Jesuit, Priest, Physician, "Rock Star"
The Chicago Tribune picks up the story:
Sheehan's dual roles were on display in the last three weeks when his youngest and most prominent patient, Cardinal Francis George, 69, was diagnosed with bladder cancer. At news conferences, Sheehan served as the soothing voice, weaving pathology and prognosis together with doses of heartfelt spirituality.Well done, well done.
On Tuesday, Cardinal George was released from the hospital after surgery to remove his bladder, prostate and part of his ureter. Sheehan, who cared for the cardinal during the 19-day hospitalization, said he felt both happiness and relief.
Sheehan even said--jokingly--that the cardinal was so excited to be leaving, he had printed T-shirts that said, "Free Francis!"
"I'm relieved," Sheehan said. "I don't want to set incredible expectations that everything is going to be perfect because again it's a big surgery. But I'm happy. I hope he gets to feel better and to relax.

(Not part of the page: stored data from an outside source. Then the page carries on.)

Lemma not_recognized_ne (k k' : string) :
  k ∉ recognized -> k' ∈ recognized -> k ≠ k'.
Proof. intros Hk Hk' ->. exact (Hk Hk'). Qed.

(** C9 (merge identity element): [make_context()] with no option and no
    base context returns a context whose optional attributes are all
    unset ([None]; an unset [scope] is held as the empty dictionary, as
    [Context.__init__] stores it), whose [limit] and [start] properties
    read [None], and whose [returning] is [Records]. *)
Theorem make_context_identity :
  exists c,
    make_context ∅ = Ok c /\
    distinct c = VNone /\ fields c = VNone /\ locale c = VNone /\
    _limit c = VNone /\ get_limit c = VNone /\ namespace c = VNone /\
    order c = VNone /\ page c = VNone /\ page_size c = VNone /\
    scope c = VDict [] /\ _start c = VNone /\ get_start c = Ok VNone /\
    timezone c = VNone /\ where_ c = VNone /\ assigned c = [] /\
    returning c = VReturnType Records.
Proof.
  eexists. split; [reflexivity|]. repeat split; reflexivity.
Qed.

(** C10 (unrecognized options are discarded): an option key other than
    the thirteen recognized ones and [context] has no effect on what
    [make_context] returns, whether it is added, replaced or removed;
    the returned context carries no attribute for it, so that reading
    [store] from it raises [AttributeError]. *)
Theorem unrecognized_option_discarded (options : Options) (k : string)
    (v : Value) :
  k ∉ recognized ->
  make_context (<[k := v]> options) = make_context options /\
  make_context (base.delete k options) = make_context options /\
  (forall c, make_context (<[k := v]> options) = Ok c ->
             assigned c = [] /\
             Context.store c = Err (AttributeError "store")).
Proof.
  intros Hk. split; [|split].
  - apply make_context_agree. intros k' Hk'.
    apply lookup_insert_ne. exact (not_recognized_ne _ _ Hk Hk').
  - apply make_context_agree. intros k' Hk'.
    apply lookup_delete_ne. exact (not_recognized_ne _ _ Hk Hk').
  - intros c Hc. apply make_context_assigned in Hc.
    split; [exact Hc|]. unfold Context.store. rewrite Hc. reflexivity.
Qed.

(** The [store] option that [Model.__init__], [fetch] and [select] add
    is such a key. *)
Lemma store_option_discarded :
  make_context (<["store" := VObject 7]> ∅) = make_context ∅ /\
  make_context (base.delete "store" ∅) = make_context ∅ /\
  (forall c, make_context (<["store" := VObject 7]> ∅) = Ok c ->
             assigned c = [] /\
             Context.store c = Err (AttributeError "store")).
Proof.
  apply (unrecognized_option_discarded ∅ "store" (VObject 7)).
  unfold recognized. intros H.
  repeat (apply elem_of_cons in H; destruct H as [H|H]; [discriminate H|]).
  inversion H.
Defined.

(** ** Properties of the query algebra *)

(** What [clone] keeps and what it resets: the name is kept, the model
    scope takes the constructor default. *)
Lemma clone_keeps_name (q : Query.t) (o : option Query.QueryOp)
    (v : option PyVal) :
  Query.name (Query.clone q {| Query.o_name := None; Query.o_model := None;
                               Query.o_op := o; Query.o_value := v |})
  = Query.name q.
Proof. reflexivity. Qed.

Lemma clone_resets_model (q : Query.t) (o : option Query.QueryOp)
    (v : option PyVal) :
  Query.model (Query.clone q {| Query.o_name := None; Query.o_model := None;
                                Query.o_op := o; Query.o_value := v |})
  = "".
Proof. reflexivity. Qed.

(** [==] and [!=] set the operator and the value and keep the name. *)
Lemma eq_helper_sets (q : Query.t) (v : PyVal) :
  Query.op (Query.__eq__ q v) = Query.Is /\
  Query.value (Query.__eq__ q v) = v /\
  Query.name (Query.__eq__ q v) = Query.name q /\
  Query.op (Query.__ne__ q v) = Query.IsNot /\
  Query.value (Query.__ne__ q v) = v /\
  Query.name (Query.__ne__ q v) = Query.name q.
Proof. repeat split; reflexivity. Qed.

(** The helpers keep the model scope only when it is empty. *)
Lemma eq_helper_keeps_model_iff (q : Query.t) (v : PyVal) :
  Query.model (Query.__eq__ q v) = Query.model q <-> Query.model q = "".
Proof.
  unfold Query.__eq__. rewrite clone_resets_model. split; congruence.
Qed.

(** C6 (equality-helper cloning), at [Q('id', model='User') == 1] and
    [!= 1]: the new node has the operator, the value and the name, and
    its model scope is the empty string, not the receiver's ['User']. *)
Theorem eq_helper_drops_model_scope :
  Query.model Samples.scoped_id = "User" /\
  Query.__eq__ Samples.scoped_id Samples.one
  = Query.__init__ "id" "" Query.Is Samples.one /\
  Query.__ne__ Samples.scoped_id Samples.one
  = Query.__init__ "id" "" Query.IsNot Samples.one /\
  Query.model (Query.__eq__ Samples.scoped_id Samples.one)
  <> Query.model Samples.scoped_id /\
  Query.model (Query.__ne__ Samples.scoped_id Samples.one)
  <> Query.model Samples.scoped_id.
Proof. repeat split; try reflexivity; discriminate. Qed.

(** A null right operand, or none, returns the left operand. *)
Lemma make_query_group_null_r (p n : Pred) (op : QueryGroupOp) :
  is_null n = true ->
  make_query_group p (Some n) op = p /\ make_query_group p None op = p.
Proof. intros Hn. unfold make_query_group. rewrite Hn. split; reflexivity. Qed.

(** A null left operand returns a right operand that is not null. *)
Lemma make_query_group_null_l (p n : Pred) (op : QueryGroupOp) :
  is_null n = true -> is_null p = false ->
  make_query_group n (Some p) op = p.
Proof. intros Hn Hp. unfold make_query_group. rewrite Hp, Hn. reflexivity. Qed.







(** ** The predicate of a merged context *)



(** The spec's example: base [a == 1] merged with [b == 2] is the group
    [(b == 2) AND (a == 1)]. *)
Example where_conjunction :
  where_ Samples.narrowed = VPred (Group And [Samples.b_is_2; Samples.a_is_1]).
Proof. reflexivity. Qed.

(** C5 (null-predicate identity), amended: for every predicate [p] that
    is not itself null, combining [p] with a null predicate [n] by AND
    or by OR, with [n] on the right or on the left, returns [p]. *)
Theorem null_predicate_identity (p n : Pred) :
  is_null n = true -> is_null p = false ->
  __and__ p (Some n) = p /\ __and__ n (Some p) = p /\
  __or__ p (Some n) = p /\ __or__ n (Some p) = p.
Proof.
  intros Hn Hp. unfold __and__, __or__.
  repeat split;
    first [ apply make_query_group_null_r; exact Hn
          | apply make_query_group_null_l; assumption ].
Qed.

Lemma null_predicate_identity_witness :
  __and__ Samples.a_is_1 (Some Samples.null_plain) = Samples.a_is_1 /\
  __and__ Samples.null_plain (Some Samples.a_is_1) = Samples.a_is_1 /\
  __or__ Samples.a_is_1 (Some Samples.null_plain) = Samples.a_is_1 /\
  __or__ Samples.null_plain (Some Samples.a_is_1) = Samples.a_is_1.
Proof.
  apply (null_predicate_identity Samples.a_is_1 Samples.null_plain);
    reflexivity.
Defined.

"He's moving from someone who was told he had a potentially deadly diagnosis to dealing with being a survivor. So, he's in a transitional period like any human being would be. We know that Christ is the one who always accompanies you on these journeys, so I think he's getting to know the Lord in that way."...
There are only 25 Jesuit priests in the nation who are also physicians, Sheehan said. And although both professions require some solemnity, Sheehan possesses an outrageous sense of humor.
Last week, for example, when an impatient George wondered why it was taking so long to recover, Sheehan answered: "It's the devil." The cardinal burst into laughter.
On another occasion, Sheehan said the cardinal asked if all the pain he was feeling was some Jesuit torture that was specially designed for the archbishop of Chicago.
No, Sheehan replied, the doctors use it on everyone.
Yet, when it comes to healing the spiritual leader of the archdiocese's 2.4 million Catholics, Sheehan became reflective and said he struggles with a doctor's anxious desire to cure the cardinal. At the same time, his faith tells him the matter is all in God's hands.
"I don't want to see him sick and suffering, and part of the thing I do with all my patients is that I want to protect them," he said.